What properties does a model need to have in order for it to be anything other than completely certain? A model could include a mechanism that is variable. For example, if someone rolls a fair die and you need to predict what value will come up, your mental model includes the fact that die rolls are variable, and that they come up 1, 2, 3, 4, 5, and 6 equally often. So your model will predict “1-1/6, 2-1/6, 3-1/6, 4-1/6, 5-1/6, 6-1/6.” This is how a well-calibrated model will predict outcomes that have causes that are variable.
Variability, however, is in the eye of the beholder. Imagine someone rolls a die, looks at it, covers it, and then asks you what the value is. Your mental model has the same information as before, and so it again should predict “1-1/6, 2-1/6, 3-1/6, 4-1/6, 5-1/6, 6-1/6.” The other person, however, saw the die’s value and so has more information. Their mental model will give a different response: “5-100%” These different responses are due to different uncertainty about the world, which is caused by a combination of what data we have observed and what our estimates of the world were prior to receiving that data.
To return to our apple juice, maybe our initial model is “Apple juice tastes: Good-50%, Bad-50%.” We drink three glasses of apple juice and they all taste good, so perhaps we update our model to “Apple juice tastes: Good-88%, Bad-12%,” depending on how strongly you believed in your initial model. Later we drink another glass of more apple juice and it tastes bad, so we update our model to “Apple juice tastes: Good-70%, Bad-30%.” As we drink more and more samples of apple juice, our model’s distribution of good and bad will shift to match the real world variability of apple juice11.

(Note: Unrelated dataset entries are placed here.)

Lemma cleaned_trims h h' t a : cleaned h t a → trims h h' → cleaned h' t a.
Proof.
  intros Hc [Hl Hd]. revert a Hc.
  induction t as [hd lv ts IH] using tree_ind'. intros a Hc.
  inversion Hc as [? ? ? Ha|? ? t1 ts1 ? c l Ha Hlc Hts]; subst.
  - destruct (Hd a _ Ha) as [Ha'|(hd' & lv' & c' & Heq & _)]; [|discriminate].
    by constructor.
  - destruct (Hd a _ Ha) as [Ha'|(hd' & lv' & c' & Heq & Hc' & _)].
    + econstructor; [exact Ha'|by rewrite Hl|].
      eapply Forall2_Forall_impl; [exact IH|exact Hts|]. auto.
    + injection Heq as <- <- <-. rewrite Hlc in Hc'. injection Hc' as ->.
      inversion Hts.
Qed.

Lemma forest_depth_cons t ts :
  forest_depth (t :: ts) = max (depth t) (forest_depth ts).
Proof. done. Qed.

Lemma depth_node hd lv ts : depth (Node hd lv ts) = S (forest_depth ts).
Proof. done. Qed.

(** The clean-up runs through and leaves every node of a closed forest
    cleaned. *)
Lemma cleanup_spec h0 live fuel : ∀ ts l r h,
  Forall2 (closed h0 live) ts l →
  lists h0 !! r = Some l →
  trims h0 h →
  (forest_depth ts < fuel)%nat →
  ∃ h', cleanup_empty_children fuel r h = Some h' ∧ trims h h' ∧
        Forall2 (cleaned h') ts l.
Proof.
  induction fuel as [|f IHf]; intros ts l r h Hts Hr Ht Hd; [lia|].
  cbn [cleanup_empty_children].
  assert (lists h !! r = Some l) as -> by (destruct Ht as [-> _]; done).
  cbn [mbind option_bind]. clear Hr r.
  match goal with |- context [foldl ?g _ _] => set (body := g) end.
  revert h Ht. induction Hts as [|t a ts l Hta Hts IH]; intros h Ht.
  - exists h. split; [done|]. split; [apply trims_refl|constructor].
  - cbn [foldl]. rewrite forest_depth_cons in Hd.
    assert (∃ h1, body (Some h) a = Some h1 ∧ trims h h1 ∧ cleaned h1 t a)
      as (h1 & -> & Ht1 & Hc1).
    { inversion Hta as [hd lv cs ? c lc Ha Hnl Hlc Hcs]; subst.
      rewrite depth_node in Hd.
      pose proof Ht as [Hl Hdt].
      unfold body. cbn [mbind option_bind].
      destruct (Hdt a _ Ha) as [Hah|(hd' & lv' & c' & Heq & Hc0 & Hah)].
      - rewrite Hah. cbn [mbind option_bind].
        change (dict_has "children" (node_dict hd lv c)) with true. cbv iota.
        rewrite (children_of_node h a hd lv c Hah). cbn [mbind option_bind].
        assert (lists h !! c = Some lc) as Hlch by (by rewrite Hl).
        rewrite Hlch. cbn [mbind option_bind].
        destruct lc as [|x lc'].
        + rewrite bool_decide_eq_true_2 by done. cbn [mbind option_bind].
          rewrite (children_of_node h a hd lv c Hah). cbn [mbind option_bind].
          rewrite Hlch. cbn [mbind option_bind].
          rewrite bool_decide_eq_true_2 by done. rewrite Hah. cbn [mbind option_bind].
          change (dict_del "children" (node_dict hd lv c)) with (new_dict hd lv).
          assert (a < length (dicts h))%nat as Hlt by (by eapply lookup_lt_Some).
          eexists. split; [done|]. split; [split|].
          * done.
          * intros a' d Hd'. cbn [dicts]. destruct (decide (a' = a)) as [->|Hne].
            -- right. exists hd, lv, c. rewrite Hah in Hd'. injection Hd' as <-.
               split; [done|]. split; [done|]. by rewrite list_lookup_insert_eq.
            -- left. by rewrite list_lookup_insert_ne.
          * inversion Hcs; subst. constructor. cbn [dicts].
            by rewrite list_lookup_insert_eq.
        + rewrite bool_decide_eq_false_2 by done.
          destruct (IHf cs (x :: lc') c h Hcs Hlc Ht ltac:(lia))
            as (h1 & -> & Ht1 & Hcl). cbn [mbind option_bind].
          destruct Ht1 as [Hl1 Hd1].
          assert (dicts h1 !! a = Some (node_dict hd lv c)) as Hah1.
          { destruct (Hd1 a _ Hah) as [?|(hd' & lv' & c' & Heq & Hc' & _)]; [done|].
            injection Heq as <- <- <-. rewrite Hlch in Hc'. discriminate. }
          rewrite (children_of_node h1 a hd lv c Hah1). cbn [mbind option_bind].
          rewrite Hl1, Hlch. cbn [mbind option_bind].
          rewrite bool_decide_eq_false_2 by done.
          exists h1. split; [done|]. split; [by split|].
          inversion Hcs; subst. econstructor; [exact Hah1|by rewrite Hl1|done].
      - injection Heq as <- <- <-. rewrite Hah. cbn [mbind option_bind].
        change (dict_has "children" (new_dict hd lv)) with false. cbv iota.
        exists h. split; [done|]. split; [apply trims_refl|].
        rewrite Hlc in Hc0. injection Hc0 as ->. inversion Hcs; subst.
        by constructor. }
    destruct (IH ltac:(lia) h1 (trims_trans _ _ _ Ht Ht1)) as (h' & Hfold & Ht' & Hcl).
    exists h'. split; [done|]. split; [by eapply trims_trans|].
    constructor; [by eapply cleaned_trims|done].
Qed.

The variability of the real world and the calibration of your model are important for identifying if your model is making true predictions about the world. For example, consider predicting a technology’s future performance using trend extrapolation. Historically, these models predict a value within ±30% of the real value, about 50% of the time12. Are these good predictions? If these models were 50% confident that the true value would lay within that range, then these models gave true predictions about the world. If these models were 99% certain the true value would lay within that range, then they did not make true predictions about the world. And if the models gave no statement about their certainty, but just predicted a single value at one specific point, then they were likely all completely wrong. Unfortunately, most trend extrapolation has no statement of certainty, and may implicitly fall in the last group. More informative trend extrapolation uses historical data to estimate the variability of the trend, and then uses that variability to generate a distribution of confidence values for all possible levels of future performance. These methods can and have been used for predicting technology development, with promising initial results13. Having well-calibrated predictions of future technology allows us to weigh different outcomes by how probable they are, and then prepare for the entire distribution of outcomes accordingly.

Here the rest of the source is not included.